▸ About this exercise:
Check the lines of the listing below for the word "Hobj", and state only how many have it.

Dataset records: Begin

(** [_setup_from_dnf_conf] checks both dials before it sets anything up:
    with either dial outside 0..10 the call raises [AssertionError] and
    leaves the state as it was, also on an object whose [_setup] has already
    run. *)
Theorem setup_from_conf_checks_the_dials (const : dnf_const) (conf : Conf) (w : World) :
  ¬ (0 ≤ debuglevel conf ≤ 10 ∧ 0 ≤ errorlevel conf ≤ 10) →
  _setup_from_dnf_conf const conf w = (Raise AssertionError, w).
Proof.
  intros Hbad. unfold _setup_from_dnf_conf, _cfg_verbose_val2level,
    _cfg_err_val2level.
  destruct ((0 <=? debuglevel conf) && (debuglevel conf <=? 10)) eqn:Hd; [|done].
  destruct ((0 <=? errorlevel conf) && (errorlevel conf <=? 10)) eqn:He; [|done].
  exfalso. apply Hbad. split; by apply in_range_test.
Qed.

Lemma setup_from_conf_checks_the_dials_witness :
  _setup_from_dnf_conf sample_const
    {| debuglevel := 2; errorlevel := 11; logdir := "/var/log";
       log_size := 1000; log_rotate := 4 |} configured =
  (Raise AssertionError, configured).
Proof.
  apply setup_from_conf_checks_the_dials. simpl. lia.
Defined.

(** The console levels [_setup_from_dnf_conf] leaves: when the call that
    runs the set-up returns, both dials were in range, the standard output
    handler is at the level the verbosity table gives [conf.debuglevel] and
    the standard error handler at the level the error table gives
    [conf.errorlevel]. *)
Theorem setup_from_conf_console_levels (const : dnf_const) (conf : Conf)
    (w w' : World) :
  Logging_ok w →
  "_setup" ∉ noops (obj w) →
  _setup_from_dnf_conf const conf w = (Ok tt, w') →
  0 ≤ debuglevel conf ≤ 10 ∧ 0 ≤ errorlevel conf ≤ 10 ∧
  ∃ hout herr hd_out hd_err,
    stdout_handler (obj w') = Some hout ∧
    stderr_handler (obj w') = Some herr ∧
    handlers w' !! hout = Some hd_out ∧
    handlers w' !! herr = Some hd_err ∧
    h_level hd_out = verbose_level_of (debuglevel conf) ∧
    h_level hd_err = error_level_of (errorlevel conf).
Proof.
  intros Hok Harmed Hrun.
  destruct (decide (0 ≤ debuglevel conf ≤ 10 ∧ 0 ≤ errorlevel conf ≤ 10))
    as [[Hd He]|Hbad].
  2: { rewrite conf_dials_checked in Hrun by done. discriminate Hrun. }
  split; [done|]. split; [done|].
  unfold _setup_from_dnf_conf in Hrun.
  rewrite (verbose_closed_form _ Hd), (error_closed_form _ He) in Hrun.
  change (_setup const (verbose_level_of (debuglevel conf))
            (error_level_of (errorlevel conf)) (logdir conf) (log_size conf)
            (log_rotate conf) w = (Ok tt, w')) in Hrun.
  destruct (setup_run _ _ _ _ _ _ _ _ Harmed Hrun)
    as (w1 & wa & wb & wc & wd & w2 & H1 & Ha & Hb & Hc & Hdd & Hend & ->).
  destruct (presetup_std_ok w w1 Hok H1) as (hout & herr & Hstd).
  apply (ext_std_ok _ _ _ _ (frames_run _ _ _ _ (frames_setup_before_librepo _ _ _ _) Ha)) in Hstd.
  apply (ext_std_ok _ _ _ _ (frames_run _ _ _ _ (frames_setup_librepo_logger _ _ _ _) Hb)) in Hstd.
  apply (ext_std_ok _ _ _ _ (frames_run _ _ _ _ (frames_setup_rpm_part _ _ _ _) Hc)) in Hstd.
  apply (ext_std_ok _ _ _ _ (frames_run _ _ _ _ frames_setup_attach_console Hdd)) in Hstd.
  destruct (setup_end_run (verbose_level_of (debuglevel conf))
              (error_level_of (errorlevel conf)) wd hout herr Hstd)
    as (w2' & hd_out & hd_err & Hend' & Hobj & _ & Hl1 & Hl2 & _ & Hv & _ & Her).
  rewrite Hend' in Hend. injection Hend as <-.
  destruct Hstd as (Hout & Herr & _).
  exists hout, herr, hd_out, hd_err. simpl. rewrite Hobj.
  by repeat split.
Qed.

Lemma setup_from_conf_console_levels_witness :
  ∃ hd_out hd_err,
    handlers configured !! 0%nat = Some hd_out ∧
    handlers configured !! 1%nat = Some hd_err ∧
    h_level hd_out = INFO ∧ h_level hd_err = WARNING.
Proof.
  assert (Logging_ok imported) as Hok.
  { intros Hin. vm_compute in Hin. discriminate Hin. }
  assert ("_setup" ∉ noops (obj imported)) as Harmed.
  { intros Hin. vm_compute in Hin. discriminate Hin. }
  assert (_setup_from_dnf_conf sample_const
            {| debuglevel := 2; errorlevel := 3; logdir := "/var/log";
               log_size := 1000; log_rotate := 4 |} imported
          = (Ok tt, configured)) as Hrun by (vm_compute; reflexivity).
  destruct (setup_from_conf_console_levels _ _ _ _ Hok Harmed Hrun)
    as (_ & _ & hout & herr & hd_out & hd_err & Hout & Herr & Hl1 & Hl2 & Hv & He).
  assert (hout = 0%nat) as -> by (vm_compute in Hout; congruence).
  assert (herr = 1%nat) as -> by (vm_compute in Herr; congruence).
  exists hd_out, hd_err. repeat split; assumption.
Defined.


Lemma noops_run {A} (c : M A) (w w' : World) (r : Result A) :
  frames c → c w = (r, w') → noops (obj w) ⊆ noops (obj w').
Proof. intros Hc Hrun. by destruct (frames_run c w w' r Hc Hrun) as (_ & _ & ? & _). Qed.

Lemma frames_setup_end (verbose_level error_level : Z) :
  frames (setup_end verbose_level error_level).
Proof. unfold setup_end. frames_steps. Qed.





(** Once [_setup] has returned, every set-up method it went through is a
    no-op on the object too: a later call of [_presetup],
    [_setup_dnf_logger], [_setup_librepo_logger] or [_setup_rpm_logger],
    with any arguments, returns and changes nothing. *)
Theorem setup_disarms_its_steps (const : dnf_const)
    (verbose_level error_level : Z) (logdir : string) (log_size log_rotate : Z)
    (w w' : World) :
  "_setup" ∉ noops (obj w) →
  _setup const verbose_level error_level logdir log_size log_rotate w = (Ok tt, w') →
  _presetup w' = (Ok tt, w') ∧
  (∀ const' logdir' size rotate verbosity logfile,
     _setup_dnf_logger const' logdir' size rotate verbosity logfile w' = (Ok tt, w')) ∧
  (∀ const' logdir' verbosity logfile,
     _setup_librepo_logger const' logdir' verbosity logfile w' = (Ok tt, w')) ∧
  (∀ const' logdir' size rotate verbosity logfile,
     _setup_rpm_logger const' logdir' size rotate verbosity logfile w' = (Ok tt, w')).
Proof.
  intros Harmed Hrun.
  destruct (setup_run _ _ _ _ _ _ _ _ Harmed Hrun)
    as (w1 & wa & wb & wc & wd & w2 & H1 & Ha & Hb & Hc & Hd & Hend & ->).
  (* the statements of the first part, one by one *)
  unfold setup_before_librepo in Ha.
  apply bind_Ok in Ha as ([] & wx & Hx & Ha).
  apply bind_Ok in Ha as ([] & wy & Hy & Ha).
  apply bind_Ok in Ha as ([] & wz & Hz & Ha).
  (* each method that returned is rebound *)
  pose proof (once_returned _ _ _ _ H1) as Hn1.
  pose proof (once_returned _ _ _ _ Hz) as Hnz.
  pose proof (once_returned _ _ _ _ Hb) as Hnb.
  pose proof (once_returned _ _ _ _ Hc) as Hnc.
  (* and nothing afterwards arms it again *)
  pose proof (noops_run _ _ _ _ (frames_stdout_setLevel _) Hx) as Mx.
  pose proof (noops_run _ _ _ _ (frames_stderr_setLevel _) Hy) as My.
  pose proof (noops_run _ _ _ _ (frames_setup_dnf_logger _ _ _ _ _ _) Hz) as Mz.
  assert (noops (obj wz) ⊆ noops (obj wa)) as Ma.
  { eapply noops_run; [|exact Ha]. frames_steps. }
  pose proof (noops_run _ _ _ _ (frames_setup_librepo_logger _ _ _ _) Hb) as Mb.
  pose proof (noops_run _ _ _ _ (frames_setup_rpm_part _ _ _ _) Hc) as Mc.
  pose proof (noops_run _ _ _ _ frames_setup_attach_console Hd) as Md.
  pose proof (noops_run _ _ _ _ (frames_setup_end _ _) Hend) as Me.
  assert (noops (obj w2) ⊆ noops (obj (exec (setattr_noop "_setup") w2))) as Mf
    by (simpl; set_solver).
  repeat split; intros; apply method_noop; set_solver.
Qed.

Lemma setup_disarms_its_steps_witness :
  _presetup configured = (Ok tt, configured) ∧
  _setup_rpm_logger sample_const "/tmp" 1 0 (Some TRACE) (Some "rpm.log") configured
    = (Ok tt, configured).
Proof.
  assert ("_setup" ∉ noops (obj imported)) as Harmed.
  { intros Hin. vm_compute in Hin. discriminate Hin. }
  assert (_setup sample_const INFO WARNING "/var/log" 1000 4 imported
          = (Ok tt, configured)) as Hrun by (vm_compute; reflexivity).
  destruct (setup_disarms_its_steps sample_const INFO WARNING "/var/log"
              1000 4 imported configured Harmed Hrun) as (Hp & _ & _ & Hr).
  split; [exact Hp|apply Hr].
Defined.

Lemma librepo_flag (d : Z) :
  0 ≤ d ≤ 10 → (verbose_level_of d <=? DEBUG) = bool_decide (3 ≤ d).
Proof.
  intros Hd. unfold verbose_level_of, SUPERCRITICAL, INFO, DEBUG, DDEBUG.
  destruct (Z.eqb_spec d 0), (Z.leb_spec d 2), (Z.leb_spec d 6);
    case_bool_decide; try lia; reflexivity.
Qed.

(** The librepo log: the call of [_setup_from_dnf_conf] that runs the
    set-up registers exactly one librepo log file, named [LOG_LIBREPO] under
    [conf.logdir], and asks for debug output in it iff [conf.debuglevel] is
    3 or more. *)
Theorem setup_from_conf_librepo_log (const : dnf_const) (conf : Conf)
    (w w' : World) :
  "_setup" ∉ noops (obj w) →
  "_setup_librepo_logger" ∉ noops (obj w) →
  _setup_from_dnf_conf const conf w = (Ok tt, w') →
  librepo_log w' =
    librepo_log w ++
      [(os_path_join (logdir conf) (LOG_LIBREPO const),
        bool_decide (3 ≤ debuglevel conf))].
Proof.
  intros Harmed Hlib Hrun.
  destruct (decide (0 ≤ debuglevel conf ≤ 10 ∧ 0 ≤ errorlevel conf ≤ 10))
    as [[Hd He]|Hbad].
  2: { rewrite conf_dials_checked in Hrun by done. discriminate Hrun. }
  unfold _setup_from_dnf_conf in Hrun.
  rewrite (verbose_closed_form _ Hd), (error_closed_form _ He) in Hrun.
  change (_setup const (verbose_level_of (debuglevel conf))
            (error_level_of (errorlevel conf)) (logdir conf) (log_size conf)
            (log_rotate conf) w = (Ok tt, w')) in Hrun.
  destruct (setup_run _ _ _ _ _ _ _ _ Harmed Hrun)
    as (w1 & wa & wb & wc & wd & w2 & H1 & Ha & Hb & Hc & Hdd & Hend & ->).
  (* up to the call nothing touches the librepo log or rebinds the method *)
  pose proof (keeps_run _ _ _ _ _ keeps_librepo_presetup H1) as L1.
  pose proof (keeps_run _ _ _ _ _ (keeps_librepo_before _ _ _ _) Ha) as La.
  pose proof (keeps_run _ _ _ _ _ keeps_armed_librepo_presetup H1) as A1.
  pose proof (keeps_run _ _ _ _ _ (keeps_armed_librepo_before _ _ _ _) Ha) as Aa.
  assert ("_setup_librepo_logger" ∉ noops (obj wa)) as Hliba.
  { apply (bool_decide_unpack _). unfold armed in *. rewrite Aa, A1.
    by apply bool_decide_pack. }
  (* the call itself *)
  unfold _setup_librepo_logger in Hb. rewrite method_armed in Hb by done.
  injection Hb as <-.
  (* and nothing after it *)
  pose proof (keeps_run _ _ _ _ _ (keeps_librepo_rpm _ _ _ _) Hc) as Lc.
  pose proof (keeps_run _ _ _ _ _ keeps_librepo_attach Hdd) as Ld.
  pose proof (keeps_run _ _ _ _ _ (keeps_librepo_setup_end _ _) Hend) as Le.
  simpl in *. rewrite Le, Ld, Lc. simpl.
  rewrite La, L1, (librepo_flag _ Hd). done.
Qed.

Lemma setup_from_conf_librepo_log_witness :
  librepo_log
    (exec (_setup_from_dnf_conf sample_const
             {| debuglevel := 3; errorlevel := 3; logdir := "/var/log";
                log_size := 1000; log_rotate := 4 |}) imported) =
  [("/var/log/dnf.librepo.log", true)].
Proof.
  assert ("_setup" ∉ noops (obj imported)) as Harmed.
  { intros Hin. vm_compute in Hin. discriminate Hin. }
  assert ("_setup_librepo_logger" ∉ noops (obj imported)) as Hlib.
  { intros Hin. vm_compute in Hin. discriminate Hin. }
  rewrite (setup_from_conf_librepo_log sample_const
             {| debuglevel := 3; errorlevel := 3; logdir := "/var/log";
                log_size := 1000; log_rotate := 4 |} imported _ Harmed Hlib).
  - reflexivity.
  - vm_compute. reflexivity.
Defined.
Lemma place_all_across_column (al : AutoLayout.t) (g : Geom) (m : Qc)
    (children : list DesignObject) :
  0 <= m -> (forall c, In c children -> get_width c <= m) ->
  forall pos o,
    In o (place_all al false g m pos children) ->
    x g + AutoLayout.paddingLeft al <= get_x o
    /\ get_x o + get_width o <= x g + AutoLayout.paddingLeft al + m.
Proof.
  intros Hm. induction children as [ | child rest IH ]; intros Hall pos o Ho;
    cbn [place_all] in Ho.
  - contradiction.
  - pose proof (place_across_column al g m pos child Hm
                  (Hall child (or_introl eq_refl))) as A.
    destruct (place al false g m pos child) as [child' pos'].
    cbn [fst] in A. destruct Ho as [<- | Ho].
    + exact A.
    + apply (IH (fun c Hc => Hall c (or_intror Hc)) pos' o Ho).
Qed.
(** ** C1 *)

(** C1: a stored, unconfirmed, matching record is reused: the lookup
    returns its transaction with nothing else done (no [CreateTransaction],
    so no signing), and the only event [ProcessEntry] and
    [ProcessEntryAsync] add to the trace is the broadcast of the stored
    hash.  Over any sequence of calls to [ProcessEntry],
    [ProcessEntryAsync] and [ProcessBatchEntry], starting from a store
    whose [tx] blobs carry their rows' hashes, all broadcasts made for one
    entry id are of a single hash. *)
Theorem C1_entry_signed_at_most_once :
  (forall env ctx e w r t e',
     io_error (txDAL w) = None ->
     rows (txDAL w) !! wtypes.ID e = Some r ->
     models.Status r <> models.Confirmed ->
     models.Tx r = Some t -> models.Entry r = Some e' ->
     CompareEntries (Some e) (Some e') = true ->
     obtain_signed_tx env ctx e w = (w, Ok t) /\
     trace (fst (ProcessEntry env ctx e w)) =
       trace w ++ [EvBroadcast (wtypes.ID e) (types.Hash t)] /\
     trace (fst (ProcessEntryAsync env ctx e w)) =
       trace w ++ [EvBroadcast (wtypes.ID e) (types.Hash t)]) /\
  (forall env calls w,
     records_consistent w -> trace w = [] ->
     forall id h1 h2,
       EvBroadcast id h1 ∈ trace (fst (run env calls w)) ->
       EvBroadcast id h2 ∈ trace (fst (run env calls w)) -> h1 = h2).
Proof.
  split.
  - intros env ctx e w r t e' Hio Hr Hs Ht He Hc.
    pose proof (obtain_stored env ctx e w r t e' Hio Hr Hs Ht He Hc) as O.
    split; [exact O|split].
    + unfold ProcessEntry. rewrite bind_unfold, O, bind_unfold.
      unfold emit at 1, modify at 1. cbv beta iota.
      destruct (keeps_ProcessEntry_tail env ctx t
                  (add_event w (EvBroadcast (wtypes.ID e) (types.Hash t)))) as (_ & _ & T).
      rewrite T. reflexivity.
    + unfold ProcessEntryAsync. rewrite bind_unfold, O, bind_unfold.
      unfold modify at 1. cbv beta iota. rewrite bind_unfold.
      unfold emit at 1, modify at 1. cbv beta iota.
      match goal with |- trace (fst (_ ?w1)) = _ =>
        destruct (keeps_ProcessEntryAsync_tail env t w1) as (_ & _ & T) end.
      rewrite T. reflexivity.
  - intros env calls w C T id h1 h2 H1 H2.
    assert (I : Inv w).
    { split; [exact C|]. intros id' h' Hin. rewrite T in Hin. inversion Hin. }
    destruct (run_Inv env calls w I) as [_ B].
    destruct (B _ _ H1) as (r1 & R1 & E1). destruct (B _ _ H2) as (r2 & R2 & E2).
    congruence.
Qed.

(** C1, at the stored record of entry 7. *)
Lemma C1_witness :
  obtain_signed_tx (sample_env None None 5) Background (sample_entry 100)
    (sample_wallet {[7 := sample_record models.Generated (sample_entry 100)]} 5) =
    (sample_wallet {[7 := sample_record models.Generated (sample_entry 100)]} 5, Ok sample_tx) /\
  (forall id h1 h2,
     EvBroadcast id h1 ∈ trace (fst (run (sample_env None None 5)
       [CallProcessEntry Background (sample_entry 100);
        CallProcessEntryAsync Background (sample_entry 100)]
       (sample_wallet {[7 := sample_record models.Generated (sample_entry 100)]} 5))) ->
     EvBroadcast id h2 ∈ trace (fst (run (sample_env None None 5)
       [CallProcessEntry Background (sample_entry 100);
        CallProcessEntryAsync Background (sample_entry 100)]
       (sample_wallet {[7 := sample_record models.Generated (sample_entry 100)]} 5))) ->
     h1 = h2).
Proof.
  split.
  - apply (proj1 C1_entry_signed_at_most_once _ _ _ _
             (sample_record models.Generated (sample_entry 100)) sample_tx (sample_entry 100));
      try reflexivity; discriminate.
  - apply (proj2 C1_entry_signed_at_most_once); [|reflexivity].
    intros id r t H Ht. unfold sample_wallet in H. simpl in H.
    destruct (decide (id = 7)) as [->|Hne].
    + rewrite lookup_singleton_eq in H. inversion H; subst. inversion Ht; subst. reflexivity.
    + rewrite lookup_singleton_ne in H by congruence. discriminate.
Defined.
(** ** Exceptions and the body of the row loop *)

(** The exceptions the pipeline can meet: [int] rejecting a literal,
    whatever launching the external command may raise, the two errors of
    the division of integers ([OverflowError] is also what the conversion
    of a large [int] to a float raises), and the [ValueError] of turning an
    [int] of more than 4300 digits into text. *)
Inductive exn : Type :=
| ValueError (literal : string)
| LaunchError (message : string)
| ZeroDivisionError
| OverflowError
| ValueErrorDigits.

(** One pass through the body of the [for line in lines[1:]] loop either
    runs to its end, leaves the row by [continue] (or by the false branch
    of the field-count test), or raises. *)
Inductive body (A : Type) : Type :=
| Done (a : A)
| Skip
| Throw (e : exn).
Arguments Done {A} a.
Arguments Skip {A}.
Arguments Throw {A} e.

Definition bind {A B : Type} (c : body A) (k : A -> body B) : body B :=
  match c with
  | Done a => k a
  | Skip => Skip
  | Throw e => Throw e
  end.

Notation "x <- c ;; k" := (bind c (fun x => k))
  (at level 61, c at next level, right associativity).

(** [int(s)] inside the loop body. *)
Definition to_int (s : string) : body Z :=
  match PyStr.int s with
  | Some z => Done z
  | None => Throw (ValueError s)
  end.

(** ** The row parser *)

(** The local variables of one loop iteration, once all are assigned. *)
Record row : Type := {
  row_partition_name : string;
  row_allocated_nodes : Z;
  row_idle_nodes : Z;
  row_other_nodes : Z;
  row_total_nodes : Z;
  row_allocated_cpus : Z;
  row_idle_cpus : Z;
  row_other_cpus : Z;
  row_total_cpus : Z;
  row_nodes_count : Z;
  row_timelimit : string;
  row_state : string;
  row_nodelist : string
}.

Dataset records: End

▸ Solution for this problem:
2